Diane Freeman has organized a fundraiser to support children with cancer. She will be shaving her head on Facebook live (https://www.facebook.com/diane.y.loyd) on May 30 at 3 p.m. in support of children battling cancer, like her niece, Alyssa Rhodes.
The video will then be posted to the Pediatric Cancer Research Foundation fundraising site.
"Diane is asking for donors to contribute the price of a haircut to support cancer research while sheltering-at-home due to the COVID-19 pandemic," officials said.
There is an option to join the fundraising team. If fundraisers don’t want to shave their heads, other options include (temporarily) dying their hair, a haircut, a bang trim or sponsorship not to do anything crazy to their hair while under quarantine.
The inspiration for this fundraiser started last year when Ms.

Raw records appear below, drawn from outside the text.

Lemma In_values_set_inv d k v x :
  In x (PyDict.values (PyDict.set d k v)) -> In x (PyDict.values d) \/ x = v.
Proof.
  unfold PyDict.values. rewrite !in_map_iff. intros [item [Hx Hin]].
  destruct (In_set _ _ _ _ Hin) as [Hold | Hnew].
  - left. now exists item.
  - right. congruence.
Qed.

Lemma length_set d k v :
  List.length (PyDict.set d k v)
  = if PyStr.in_list k (PyDict.keys d) then List.length d else S (List.length d).
Proof.
  rewrite <- (length_map fst (PyDict.set d k v)).
  change (map fst (PyDict.set d k v)) with (PyDict.keys (PyDict.set d k v)).
  rewrite keys_set. unfold PyDict.keys.
  destruct (PyStr.in_list k (map fst d)).
  - apply length_map.
  - rewrite length_app, length_map. cbn. lia.
Qed.

Lemma filter_set_length (f : V -> bool) d k v :
  List.length (filter f (PyDict.values (PyDict.set d k v)))
  <= S (List.length (filter f (PyDict.values d))) /\
  (f v = false ->
   List.length (filter f (PyDict.values (PyDict.set d k v)))
   <= List.length (filter f (PyDict.values d))).
Proof.
  unfold PyDict.values.
  induction d as [| [k' w] rest [IH1 IH2]]; cbn.
  - destruct (f v) eqn:E; cbn; split; try lia; try discriminate.
  - destruct (String.eqb k' k); cbn.
    + destruct (f v) eqn:Ev, (f w); cbn; split; try lia; try discriminate.
    + destruct (f w); cbn; (split; [lia | intros Hv; specialize (IH2 Hv); lia]).
Qed.
End MoreDictFacts.

(** X5. A file that has just been uploaded is found by its uploader: every
    query contained in the lower-cased stored name makes the scan collect
    the new record, and a search command with such a query is answered with
    a result list, never with "no files". *)
Theorem upload_then_search_finds
        (m : Telegram.Message) (db : Database)
        (att : Telegram.Attachment) (name mime : string) (args : list string) :
  select_file m = Some (att, name, mime) ->
  args <> [] ->
  PyStr.str_in (query_of_args args) (PyStr.lower name) = true ->
  let db' := snd (handle_file m db) in
  let uid := Telegram.from_user_id m in
  In (stored_record uid att name mime) (scan db' uid (query_of_args args)) /\
  exists total lines more,
    fst (search_files uid args db')
    = reply_found total (query_of_args args) lines more.
Proof.
  intros Hsel Hne Hq db' uid.
  assert (Hin : In (stored_record uid att name mime)
                   (scan db' uid (query_of_args args))).
  { apply scan_sound_and_complete. split.
    - subst db'. rewrite (handle_file_selected m db _ _ _ Hsel). cbn [snd].
      apply In_values_set.
    - unfold matches. cbn [stored_record user_id file_name].
      now rewrite Z.eqb_refl, Hq. }
  split; [exact Hin |].
  rewrite search_files_reply by assumption.
  destruct (scan db' uid (query_of_args args)); [contradiction |].
  eauto.
Qed.

Lemma upload_then_search_finds_witness :
  In (stored_record 42 report_pdf "Report_2024.pdf" "application/pdf")
     (scan (snd (handle_file (Telegram.mkMessage 42 (Some report_pdf) None None)
                             seven_matches))
           42 (query_of_args ["REPORT"])).
Proof.
  apply (upload_then_search_finds
           (Telegram.mkMessage 42 (Some report_pdf) None None) seven_matches
           report_pdf "Report_2024.pdf" "application/pdf" ["REPORT"]).
  - reflexivity.
  - discriminate.
  - reflexivity.
Defined.

(** X6. An upload adds at most one record to the results of any search,
    and to the results of a user other than the uploader it adds nothing:
    what that user finds afterwards was found before. *)
Theorem upload_isolation
        (m : Telegram.Message) (db : Database) (U : Z) (query : string) :
  let db' := snd (handle_file m db) in
  List.length (scan db' U query) <= S (List.length (scan db U query)) /\
  (U <> Telegram.from_user_id m ->
   incl (scan db' U query) (scan db U query) /\
   List.length (scan db' U query) <= List.length (scan db U query)).
Proof.
  intros db'. subst db'.
  destruct (select_file m) as [[[att name] mime] |] eqn:Hsel.
  - rewrite (handle_file_selected m db _ _ _ Hsel). cbn [snd].
    rewrite !scan_filter.
    set (rec := stored_record (Telegram.from_user_id m) att name mime).
    destruct (filter_set_length (matches U query) db (Telegram.file_id att) rec)
      as [Hle Hother].
    split; [exact Hle |]. intros HU.
    assert (Hrec : matches U query rec = false).
    { unfold matches, rec. cbn [stored_record user_id].
      assert (Z.eqb (Telegram.from_user_id m) U = false) as ->
        by (apply Z.eqb_neq; congruence).
      reflexivity. }
    split; [| now apply Hother].
    intros x Hx. apply filter_In in Hx as [Hin Hm]. apply filter_In.
    split; [| assumption].
    destruct (In_values_set_inv _ _ _ _ Hin) as [Hold | ->]; [assumption |].
    congruence.
  - rewrite (handle_file_none m db Hsel). cbn [snd].
    split; [lia |]. intros _. split; [apply incl_refl | lia].
Qed.
(** A Pillow image: created at a size with a background, then drawn on. *)
Record Image := MkImage {
  im_mode : string;
  im_size : Z * Z;
  im_color : string;
  im_ops : list DrawOp
}.

Definition Image_new (mode : string) (size : Z * Z) (color : string) : Image :=
  MkImage mode size color [].

(** [box[0]] and [box[1]] of a four-element box. *)
Definition at0 (box : Z * Z * Z * Z) : Z := box.1.1.1.
Definition at1 (box : Z * Z * Z * Z) : Z := box.1.1.2.

Definition draw (op : DrawOp) (img : Image) : Image :=
  MkImage (im_mode img) (im_size img) (im_color img) (im_ops img ++ [op]).

Inductive FileData :=
  | Text (s : string)
  | Png (img : Image)
  | Picture (format : string) (img : Image)
  | Ttf (loads : Z -> bool)
  | Zip (members : list string).

Record EmailMessage := MkEmail {
  msg_from : string;
  msg_to : string;
  msg_subject : string;
  msg_content : string;
  msg_attachments : list (string * FileData)
}.

(** ** Exceptions *)

Inductive exn_class :=
  | FileNotFoundError | IsADirectoryError | UnicodeDecodeError
  | JSONDecodeError | ZeroDivisionError | IndexError | OSError
  | SMTPException
  | NotADirectoryError | FileExistsError | UnicodeEncodeError | ValueError
  | SMTPServerDisconnected | SMTPResponseException.

Record exn := Exn { exn_cls : exn_class; exn_msg : string }.

(** In Python 3 [EnvironmentError] is another name of [OSError]. *)
Definition EnvironmentError : exn_class := OSError.

Inductive res (A : Type) :=
  | Ok (a : A)
  | Raise (e : exn).
Arguments Ok {A} a.
Arguments Raise {A} e.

Freeman shaved her head in solidarity with her niece, Alyssa, who lost all her hair due to chemo treatments right before her fifth birthday and was feeling self-conscious. She recalled an annual fundraiser that used to take place in Chattanooga called Jack’s Chattanoggins, where people would get sponsors to shave their heads with the proceeds going to support kids with cancer. Ms. Freeman had hopes to organize a similar fundraiser. "This year, with the pandemic halting public gatherings, Diane organized the fundraiser online where we can support children with cancer without risking anyone’s health or safety," officials said.
The goal is to raise awareness that pediatric cancer is not as rare as many believe, support kids that are undergoing treatment for cancer and raise funds to research treatments that don’t cause so many long-term health impacts for survivors.
"More than 95 percent of childhood cancer survivors will have a significant health-related issue by the time they are 45 years old," officials said. "Research is key to discovering new treatments, but only 4 percent of the federal government cancer research funding goes to study pediatric cancer.
"Alyssa is currently in remission, but will continue with chemotherapy treatments to ensure the cancer doesn’t return. Once she is done with treatment, she will have undergone three years of chemo, starting at age 4.
"Alyssa’s family feels grateful and blessed that she has survived cancer, but remains cautiously optimistic. Alyssa had to wear leg braces because her legs became too weak to support her. Just this week, she was referred to a neurologist for memory issues and to a physical therapist due to problems gripping anything with her hands.
"Seeing the devastating consequences of current treatment options for pediatric cancer gives additional motivation to Alyssa’s family to support fundraisers for research into new treatments. It may be too late for Alyssa to benefit from new treatments, but her family hopes to help children who are battling cancer in the future to avoid the long-term health impacts from current treatment methods."
The Pediatric Cancer Research Foundation is located at 17932 Sky Park Circle, Suite E in Irvine, Ca. The PCRF was founded in 1982 by physicians, parents and community leaders. Their mission is to 'identify and fund leading edge researchers that promise the best hope for a cure of childhood cancer." Since its inception, the PCRF has made a positive impact in improving childhood cancer survivor rates from 10 percent to 80 percent, officials said.